# NLP tasks with a simple interface ✨

## Introduction
This notebook demonstrates how to perform various Natural Language Processing (NLP) tasks using different models from Hugging Face, integrated with Gradio for creating simple web interfaces.

### Install and Import Libraries
Here is a brief description of the required libraries:
- The python-dotenv library is used to load environment variables from a .env file into your application's environment. It helps manage sensitive configuration details like API keys and database credentials.

- The Gradio library is a library for building user-friendly web-based interfaces for machine learning models and data pipelines. It allows you to create interactive demos with minimal code. 

In [1]:
## Install and update the necessary libraries
%pip install python-dotenv 
%pip install gradio

Collecting python-dotenv
  Downloading python_dotenv-1.0.1-py3-none-any.whl.metadata (23 kB)
Downloading python_dotenv-1.0.1-py3-none-any.whl (19 kB)
Installing collected packages: python-dotenv
Successfully installed python-dotenv-1.0.1
Note: you may need to restart the kernel to use updated packages.


- Loading API Keys and Libraries

In [1]:
# Import the required libraries
import os  # os provides a way of using operating system-dependent functionality
import io  # this library provides core tools for working with streams of data
from IPython.display import Image, display, HTML  # This is used for displaying rich content (e.g., images, HTML) in Jupyter Notebooks
from PIL import Image  # Python Imaging Library (PIL) is used for opening, manipulating, and saving image files
import base64   # This library encodes and decodes data in base64 format
import requests
import json
from dotenv import load_dotenv, find_dotenv
import gradio as gr
import textwrap

# Load environment variables from .env file
load_dotenv(find_dotenv())
hf_api_key = os.getenv('HF_API_KEY')
endpoint_url = os.getenv('HF_API_SUMMARY_BASE')

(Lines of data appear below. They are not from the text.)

(** The value [decode] computes from the code of [x0 = v - min], before
    it rounds for an integer parameter, and its distance from [v]. *)
Lemma roundtrip_distance (A d x0 : Q) :
  0 <= x0 -> x0 <= d -> 0 < round64 d ->
  let D := round64 d in
  let n := py_int (round64 (round64 (round64 x0 / D) * 65535)) in
  (0 <= n <= 65535)%Z
  /\ Qabs (decode_value A D n - (A + x0))
     <= d * (1 # 65535) + (Qabs A + Qabs (A + d) + 1) * pow2 (-49).
Proof.
  intros Hx0 Hx1 HD D n. change (0 < D) in HD.
  set (U := pow2 (-53)). set (H := pow2 (-1075)).
  assert (0 < U) as HU by apply pow2_pos.
  assert (0 < H) as HH by apply pow2_pos.
  assert (8 * H <= U) as H8.
  { unfold H, U. apply Qle_trans with (pow2 (-1072)); [| apply pow2_le; lia].
    replace (-1072)%Z with (3 + -1075)%Z by lia. rewrite pow2_add.
    change (pow2 3) with 8. lra. }
  assert (U <= 1 # 2) as Uh.
  { unfold U. change (1 # 2) with (pow2 (-1)). apply pow2_le. lia. }
  assert (16 * U == pow2 (-49)) as E16.
  { unfold U. replace (-49)%Z with (4 + -53)%Z by lia. rewrite pow2_add.
    change (pow2 4) with 16. reflexivity. }
  assert (0 <= d) as Hd0 by lra.
  assert (binary64 D) as BD by apply binary64_round64.
  (* the code *)
  set (N := round64 x0) in *.
  assert (0 <= N) as HN0 by (apply round64_nonneg; exact Hx0).
  assert (N <= D) as HN1 by (apply round64_monotone; exact Hx1).
  destruct (code_of_value N D HD HN0 HN1) as (_ & Q0 & Q1 & S0 & S1).
  set (w := N / D) in *. set (q := round64 w) in *.
  set (s := round64 (q * 65535)) in *.
  destruct (py_int_bounds s S0 S1) as (Hn & F1 & F2). fold n in Hn, F1, F2.
  split; [exact Hn |].
  (* the decoding *)
  unfold decode_value.
  assert (0 <= inject_Z n / 65535 /\ inject_Z n / 65535 <= 1) as [Y0 Y1].
  { destruct Hn as [Hn0 Hn1]. rewrite Zle_Qle in Hn0, Hn1.
    change (inject_Z 0) with 0 in Hn0. change (inject_Z 65535) with 65535 in Hn1.
    split; [apply Qle_shift_div_l | apply Qle_shift_div_r]; lra. }
  set (t := round64 (inject_Z n / 65535)) in *.
  assert (0 <= t) as T0 by (apply round64_nonneg; exact Y0).
  assert (t <= 1) as T1 by (apply round64_le; [exact Y1 | exact binary64_1]).
  assert (0 <= t * D) as P0 by (apply Qmult_le_0_compat; lra).
  assert (t * D <= D) as P1.
  { apply Qle_trans with (1 * D); [apply Qmult_le_compat_r; lra | lra]. }
  set (p := round64 (t * D)) in *.
  assert (0 <= p) as Pr0 by (apply round64_nonneg; exact P0).
  assert (p <= D) as Pr1 by (apply round64_le; [exact P1 | exact BD]).
  (* the six errors *)
  destruct (round64_error_le x0 d (Qabs_range _ _ Hx0 Hx1)) as [E1a E1b].
  assert (0 <= w /\ w <= 1) as [W0 W1].
  { unfold w. split; [apply Qle_shift_div_l | apply Qle_shift_div_r]; lra. }
  destruct (round64_error_le w 1 (Qabs_range _ _ W0 W1)) as [E2a E2b].
  assert (0 <= q * 65535 /\ q * 65535 <= 65535) as [Z0 Z1] by (split; lra).
  destruct (round64_error_le _ 65535 (Qabs_range _ _ Z0 Z1)) as [E3a E3b].
  destruct (round64_error_le _ 1 (Qabs_range _ _ Y0 Y1)) as [E4a E4b].
  destruct (round64_error_le _ D (Qabs_range _ _ P0 P1)) as [E5a E5b].
  assert (Qabs (A + p) <= Qabs A + D) as HM.
  { eapply Qle_trans; [apply Qabs_triangle |].
    rewrite (Qabs_pos p) by exact Pr0. lra. }
  destruct (round64_error_le _ _ HM) as [E6a E6b].
  destruct (round64_error_le d d (Qabs_range _ _ Hd0 (Qle_refl d))) as [E7a E7b].
  fold U H N q s t p D in E1a, E1b, E2a, E2b, E3a, E3b, E4a, E4b, E5a, E5b,
    E6a, E6b, E7a, E7b.
  assert (w * D == N) as Ew by (unfold w; field; lra).
  pose proof (roundtrip_arith A x0 d D N w q s t p (round64 (A + p))
                (inject_Z n) U H (Qabs A + D)) as Harith.
  eapply Qle_trans.
  - apply Harith; try lra.
    + unfold Qdiv in E4a. change (/ 65535) with (1 # 65535) in E4a. lra.
    + unfold Qdiv in E4b. change (/ 65535) with (1 # 65535) in E4b. lra.
  - rewrite <- E16.
    assert (d <= Qabs A + Qabs (A + d)) as Hds.
    { pose proof (Qle_Qabs (A + d)) as Hq1. pose proof (Qle_Qabs (- A)) as Hq2.
      rewrite Qabs_opp in Hq2. lra. }
    apply (roundtrip_slack (Qabs A) (Qabs (A + d)) d D U H (Qabs A + D));
      try lra; try apply Qabs_nonneg.
Qed.

Lemma roundtrip_core (self : Param) (v : pynum) :
  plain v -> plain (min_value self) -> plain (max_value self) ->
  value_of (min_value self) < value_of (max_value self) ->
  value_of (min_value self) <= value_of v ->
  value_of v <= value_of (max_value self) ->
  exists val : Q,
    roundtrip self v
    = Ok (if is_integer self then PyInt (py_round val) else PyFloat (Finite val))
    /\ Qabs (val - value_of v)
       <= (value_of (max_value self) - value_of (min_value self)) * (1 # 65535)
          + (Qabs (value_of (min_value self)) + Qabs (value_of (max_value self)) + 1)
            * pow2 (-49).
Proof.
  intros Pv Pa Pb Hlt Hlo Hhi.
  pose proof Pv as [Rv _]. pose proof Pa as [Ra _]. pose proof Pb as [Rb _].
  set (A := value_of (min_value self)) in *.
  set (B := value_of (max_value self)) in *.
  set (V := value_of v) in *.
  assert (0 < round64 (B - A)) as HD.
  { pose proof (round64_gap A B (proj2 Ra) (proj2 Rb) Hlt) as Hg.
    pose proof (pow2_pos (-1074)). lra. }
  destruct (roundtrip_distance A (B - A) (V - A)) as [Hn Hdist];
    [lra | lra | exact HD |].
  set (n := py_int _) in *.
  unfold roundtrip.
  rewrite (encode_code self v) by (apply representable_bounded; assumption).
  destruct (operands_plain self v Pv Pa Pb) as [EN ED].
  rewrite (code_of_comp _ _ _ _ EN ED). fold A B V.
  destruct (code_of_value (round64 (V - A)) (round64 (B - A)) HD) as [-> _];
    [apply round64_nonneg; lra | apply round64_monotone; lra |].
  fold n. cbn [bind].
  destruct (code_bits n Hn) as [Hlen Hval].
  rewrite decode_code;
    [| apply representable_bounded; assumption
     | apply representable_bounded; assumption
     | intros E; rewrite E in Hlen; discriminate
     | lia].
  rewrite Hval. exists (decoded self n). split; [reflexivity |].
  assert (decoded self n - V
          == decode_value A (round64 (B - A)) n - (A + (V - A))) as ->.
  { rewrite (decoded_view self n Ra Rb). fold A B. ring. }
  assert (A + (B - A) == B) as EB by ring.
  rewrite EB in Hdist. exact Hdist.
Qed.

Lemma py_round_near (x : Q) (k : Z) :
  inject_Z k - (1 # 2) < x -> x < inject_Z k + (1 # 2) -> py_round x = k.
Proof.
  intros Hlo Hhi.
  pose proof (py_round_lower x) as H1. pose proof (py_round_upper x) as H2.
  assert (inject_Z k - 1 < inject_Z (py_round x)) as H3 by lra.
  assert (inject_Z (py_round x) < inject_Z k + 1) as H4 by lra.
  change 1 with (inject_Z 1) in H3, H4.
  rewrite <- inject_Z_plus, <- Zlt_Qlt in H4.
  unfold Qminus in H3. change (- inject_Z 1) with (inject_Z (-1)) in H3.
  rewrite <- inject_Z_plus, <- Zlt_Qlt in H3.
  lia.
Qed.

(** C2, as amended.  For plain bounds with [min_value < max_value] and
    a plain value inside them, [decode(encode(v))] succeeds.  Without
    [is_integer] it differs from [v] by at most one quantization step
    and the rounding of the float operations, which is at most
    [(|min_value| + |max_value| + 1) * 2^-49]; with [is_integer] it is
    an int, at most half a unit further away. *)
Theorem roundtrip_quantization (self : Param) (v : pynum) :
  plain v -> plain (min_value self) -> plain (max_value self) ->
  value_of (min_value self) < value_of (max_value self) ->
  value_of (min_value self) <= value_of v ->
  value_of v <= value_of (max_value self) ->
  let step := (value_of (max_value self) - value_of (min_value self)) / 65535 in
  let slack :=
    (Qabs (value_of (min_value self)) + Qabs (value_of (max_value self)) + 1)
    * pow2 (-49) in
  exists r : pynum,
    roundtrip self v = Ok r
    /\ finite r
    /\ (is_integer self = false ->
        Qabs (value_of r - value_of v) <= step + slack)
    /\ (is_integer self = true ->
        (exists z : Z, r = PyInt z)
        /\ Qabs (value_of r - value_of v) <= step + (1 # 2) + slack).
Proof.
  intros Pv Pa Pb Hlt Hlo Hhi step slack.
  destruct (roundtrip_core self v Pv Pa Pb Hlt Hlo Hhi) as (val & E & Hd).
  fold slack in Hd.
  assert ((value_of (max_value self) - value_of (min_value self)) * (1 # 65535)
          == step) as Es by reflexivity.
  rewrite Es in Hd. rewrite E.
  destruct (is_integer self); eexists; (split; [reflexivity |]);
    (split; [exact I |]); split; try discriminate; intros _; cbn [value_of].
  - split; [eexists; reflexivity |].
    pose proof (py_round_lower val). pose proof (py_round_upper val).
    apply Qabs_le_iff in Hd. apply Qabs_le_iff. split; lra.
  - exact Hd.
Qed.

Lemma roundtrip_quantization_witness :
  exists r : pynum,
    roundtrip depth (PyInt 7) = Ok r
    /\ finite r
    /\ (is_integer depth = false ->
        Qabs (value_of r - value_of (PyInt 7))
        <= (value_of (max_value depth) - value_of (min_value depth)) / 65535
           + (Qabs (value_of (min_value depth))
              + Qabs (value_of (max_value depth)) + 1) * pow2 (-49))
    /\ (is_integer depth = true ->
        (exists z : Z, r = PyInt z)
        /\ Qabs (value_of r - value_of (PyInt 7))
           <= (value_of (max_value depth) - value_of (min_value depth)) / 65535
              + (1 # 2)
              + (Qabs (value_of (min_value depth))
                 + Qabs (value_of (max_value depth)) + 1) * pow2 (-49)).
Proof.
  apply (roundtrip_quantization depth (PyInt 7));
    try (apply plain_PyInt; by_evaluation); by_evaluation.
Defined.

(** C2 as stated fails, with and without [is_integer].  For the integer
    parameter bounded by 0 and 100, 50.5 comes back as 50, half a unit
    away, while one quantization step is 100/65535.  For the float
    parameter bounded by 0.0 and 100.0, the float
    [0x1.0041004100410p-4] comes back further away than one step, by
    the rounding of the arithmetic. *)
Lemma roundtrip_integer_exceeds_step :
  (value_of (min_value p100) <= value_of (literal (101 # 2))
   /\ value_of (literal (101 # 2)) <= value_of (max_value p100)
   /\ roundtrip p100 (literal (101 # 2)) = Ok (PyInt 50)
   /\ ~ Qabs (value_of (PyInt 50) - value_of (literal (101 # 2)))
        <= (value_of (max_value p100) - value_of (min_value p100)) / 65535)
  /\ (let v := PyFloat (Finite (281754153844801 # 4503599627370496)) in
      let r := PyFloat (Finite (8796227241984031 # 144115188075855872)) in
      plain v
      /\ value_of (min_value percent) <= value_of v
      /\ value_of v <= value_of (max_value percent)
      /\ roundtrip percent v = Ok r
      /\ ~ Qabs (value_of r - value_of v)
           <= (value_of (max_value percent) - value_of (min_value percent))
              / 65535).
Proof.
  split.
  - split; [discriminate |]. split; [discriminate |].
    split; [vm_compute; reflexivity |].
    vm_compute. intros H. apply H. reflexivity.
  - cbv zeta. split.
    { split; [| exact I]. split; [split; [exact I | discriminate] |].
      unfold binary64. vm_compute. reflexivity. }
    split; [discriminate |]. split; [discriminate |].
    split; [vm_compute; reflexivity |].
    vm_compute. intros H. apply H. reflexivity.
Qed.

# Uncomment the following line to print HF API Key and Endpoint URL
#print("HF API Key:", hf_api_key)
#print("Endpoint URL:", endpoint_url)

  from .autonotebook import tqdm as notebook_tqdm


HF API Key: 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
Endpoint URL: https://api-inference.huggingface.co/models/facebook/bart-large-cnn


### Helper Function for Summarization
We'll define a helper function to interact with the Hugging Face API for text summarization.

In [2]:
#Function to Send API Requests for Text Completion with Error Handling
def get_completion(inputs, parameters=None, endpoint_url=None):
    if not endpoint_url:
        endpoint_url = os.getenv('HF_API_SUMMARY_BASE')
    headers = {
        "Authorization": f"Bearer {hf_api_key}",
        "Content-Type": "application/json"
    }
    data = {"inputs": inputs}
    if parameters:
        data.update({"parameters": parameters})
    try:
        response = requests.post(endpoint_url, headers=headers, data=json.dumps(data))
        response.raise_for_status()
        return response.json()
    except requests.exceptions.RequestException as e:
        print(f"Error: {e}")
        return None

**Note** Running the Summarization Locally. If you prefer to run the summarization locally, you can use the Transformers library.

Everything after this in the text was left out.